Work request = Find every line below with "emax" in it and give only how many there are.

═══ Available data ═══

(** * hw_python_oop: the fitness-tracker training calculator

    A shallow embedding of [homework.py]: the [InfoMessage] data class, the
    [Training] base class with its validated properties, the three
    subclasses [Running], [SportsWalking] and [Swimming], and the
    [read_package] dispatcher.

    Python [float] is IEEE-754 binary64.  It is modelled by the Standard
    Library's executable specification of binary floating point
    ([spec_float] with [prec = 53] and [emax = 1024]); Python [int] is
    unbounded and is modelled by [Z].  Exceptions are explicit results. *)

From Stdlib Require Import ZArith QArith Qabs Bool List String Ascii Lia.
From Stdlib Require Import SpecFloat.
Import ListNotations.

Local Open Scope string_scope.
Local Open Scope Z_scope.

(** ** Exceptions and the result monad *)

(** The exceptions the module can raise.  [ArityError] is the [TypeError]
    that the call machinery raises when [*data] does not match the
    constructor's signature; it carries no message of the module's own.
    [ValueError] is what [str.format] raises on a format code that the
    value's type does not know. *)
Inductive exn : Type :=
| TypeError (msg : string)
| ArityError
| KeyError (msg : string)
| ZeroDivisionError
| OverflowError
| ValueError
| AttributeError.

Inductive result (A : Type) : Type :=
| Ok (a : A)
| Raise (e : exn).
Arguments Ok {A} a.
Arguments Raise {A} e.

Definition bind {A B : Type} (r : result A) (k : A -> result B) : result B :=
  match r with
  | Ok a => k a
  | Raise e => Raise e
  end.

Notation "x <- r ;; k" := (bind r (fun x => k))
  (at level 61, r at next level, right associativity).

(** ** Binary64 arithmetic as Python exposes it *)

Definition float : Type := spec_float.

Definition prec : Z := 53.
Definition emax : Z := 1024.

Definition fmul : float -> float -> float := SFmul prec emax.
Definition fadd : float -> float -> float := SFadd prec emax.
Definition fdiv : float -> float -> float := SFdiv prec emax.
Definition fltb : float -> float -> bool := SFltb.
Definition fleb : float -> float -> bool := SFleb.
Definition feqb : float -> float -> bool := SFeqb.

Definition is_zero (x : float) : bool :=
  match x with
  | S754_zero _ => true
  | _ => false
  end.

Definition is_finite (x : float) : bool :=
  match x with
  | S754_zero _ | S754_finite _ _ _ => true
  | _ => false
  end.

(** [float(n)] for an [int]: the nearest binary64, ties to even;
    [OverflowError] when the rounded value is out of range. *)
Definition float_of_int (n : Z) : result float :=
  match binary_normalize prec emax n 0 false with
  | S754_infinity _ => Raise OverflowError
  | x => Ok x
  end.

(** A decimal literal [n / 10^k] of the source text, correctly rounded.
    Used with [n < 2^53] and [k <= 22], where numerator and denominator are
    exact and the rounded quotient is the nearest binary64. *)
Definition literal (n : Z) (k : Z) : float :=
  fdiv (binary_normalize prec emax n 0 false)
       (binary_normalize prec emax (10 ^ k) 0 false).

(** [x * y] and [x + y] on floats never raise: overflow gives an infinity. *)
Definition float_mul (x y : float) : result float := Ok (fmul x y).
Definition float_add (x y : float) : result float := Ok (fadd x y).

(** [x / y] on floats raises on a zero divisor of either sign. *)
Definition float_div (x y : float) : result float :=
  if is_zero y then Raise ZeroDivisionError else Ok (fdiv x y).

(** Mixed arithmetic converts the [int] operand first. *)
Definition int_mul_float (n : Z) (x : float) : result float :=
  y <- float_of_int n ;; float_mul y x.
Definition float_mul_int (x : float) (n : Z) : result float :=
  y <- float_of_int n ;; float_mul x y.
Definition float_div_int (x : float) (n : Z) : result float :=
  y <- float_of_int n ;; float_div x y.

(** The exact rational value of a finite float (0 for the others). *)
Definition float_to_Q (x : float) : Q :=
  match x with
  | S754_finite s m e =>
      let v := (inject_Z (Zpos m) * Qpower 2 e)%Q in
      if s then Qopp v else v
  | _ => 0%Q
  end.

(** [x] is a finite float within [tol] of the rational [target]. *)
Definition within (tol target : Q) (x : float) : bool :=
  is_finite x && Qle_bool (Qabs (float_to_Q x - target)) tol.

(** ** Python values *)

Inductive value : Type :=
| VInt (n : Z)
| VFloat (x : float)
| VBool (b : bool)
| VStr (s : string)
| VNone.

(** ** The classes *)

Inductive class : Type := cTraining | cRunning | cSportsWalking | cSwimming.

Definition __name__ (c : class) : string :=
  match c with
  | cTraining => "Training"
  | cRunning => "Running"
  | cSportsWalking => "SportsWalking"
  | cSwimming => "Swimming"
  end.

(** An instance: its class and the private attributes the setters store.
    The attributes are name-mangled ([__action] and so on), so the setters
    are their only writers and the stored values have the validated types. *)
Inductive Training : Type :=
| TrainingObj (action : Z) (duration weight : float)
| Running (action : Z) (duration weight : float)
| SportsWalking (action : Z) (duration weight height : float)
| Swimming (action : Z) (duration weight length_pool : float) (count_pool : Z).

Definition __class__ (self : Training) : class :=
  match self with
  | TrainingObj _ _ _ => cTraining
  | Running _ _ _ => cRunning
  | SportsWalking _ _ _ _ => cSportsWalking
  | Swimming _ _ _ _ _ => cSwimming
  end.

Definition action (self : Training) : Z :=
  match self with
  | TrainingObj a _ _ | Running a _ _ | SportsWalking a _ _ _
  | Swimming a _ _ _ _ => a
  end.

Definition duration (self : Training) : float :=
  match self with
  | TrainingObj _ d _ | Running _ d _ | SportsWalking _ d _ _
  | Swimming _ d _ _ _ => d
  end.

Definition weight (self : Training) : float :=
  match self with
  | TrainingObj _ _ w | Running _ _ w | SportsWalking _ _ w _
  | Swimming _ _ w _ _ => w
  end.

(** Class attributes, looked up through the instance's class. *)
Definition LEN_STEP (c : class) : float :=
  match c with
  | cSwimming => literal 138 2
  | _ => literal 65 2
  end.
Definition M_IN_KM : Z := 1000.
Definition MIN_IN_H : Z := 60.

Definition Running_CALORIES_MEAN_SPEED_MULTIPLIER : Z := 18.
Definition Running_CALORIES_MEAN_SPEED_SHIFT : float := literal 179 2.

Definition SportsWalking_CALORIES_WEIGHT_MULTIPLIER : float := literal 35 3.
Definition SportsWalking_CALORIES_SPEED_HEIGHT_MULTIPLIER : float := literal 29 3.
Definition SportsWalking_KMH_IN_MSEC : float := literal 278 3.
Definition SportsWalking_CM_IN_M : Z := 100.

Definition Swimming_CALORIES_WEIGHT_MULTIPLIER : Z := 2.
Definition Swimming_CALORIES_MEAN_SPEED_SHIFT : float := literal 11 1.

(** ** Validators

    [type(v) is not int or v < 0]: the comparison is reached only for an
    [int]; [bool] is a different type and is refused.  A validator of the
    source returns nothing; here it returns the accepted value at its
    validated type, which is what the setter then stores. *)
Definition msg_action : string := "Кол-во шагов должно быть типа int и больше 0".
Definition msg_duration : string :=
  "Длительность тренировки должна быть типа float и больше 0".
Definition msg_weight : string := "Вес должен быть типа float и больше 0".
Definition msg_height : string := "Рост должен быть типа float и больше 0".
Definition msg_length_pool : string :=
  "Длина бассейна должна быть типа float и больше 0".
Definition msg_count_pool : string :=
  "Число заплывов должно быть типа int и больше 0".

Definition float_zero : float := S754_zero false.

Definition verify_int (msg : string) (v : value) : result Z :=
  match v with
  | VInt n => if n <? 0 then Raise (TypeError msg) else Ok n
  | _ => Raise (TypeError msg)
  end.

Definition verify_float (msg : string) (v : value) : result float :=
  match v with
  | VFloat x => if fltb x float_zero then Raise (TypeError msg) else Ok x
  | _ => Raise (TypeError msg)
  end.

Definition verify_action : value -> result Z := verify_int msg_action.
Definition verify_duration : value -> result float := verify_float msg_duration.
Definition verify_weight : value -> result float := verify_float msg_weight.
Definition verify_height : value -> result float := verify_float msg_height.
Definition verify_length_pool : value -> result float :=
  verify_float msg_length_pool.
Definition verify_count_pool : value -> result Z := verify_int msg_count_pool.

(** ** Properties and constructors

    Every assignment goes through the property setter, which runs the
    validator and stores the value. *)

Definition set_action (v : value) (self : Training) : result Training :=
  a <- verify_action v ;;
  Ok match self with
     | TrainingObj _ d w => TrainingObj a d w
     | Running _ d w => Running a d w
     | SportsWalking _ d w h => SportsWalking a d w h
     | Swimming _ d w l c => Swimming a d w l c
     end.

═══

Expected answer = 8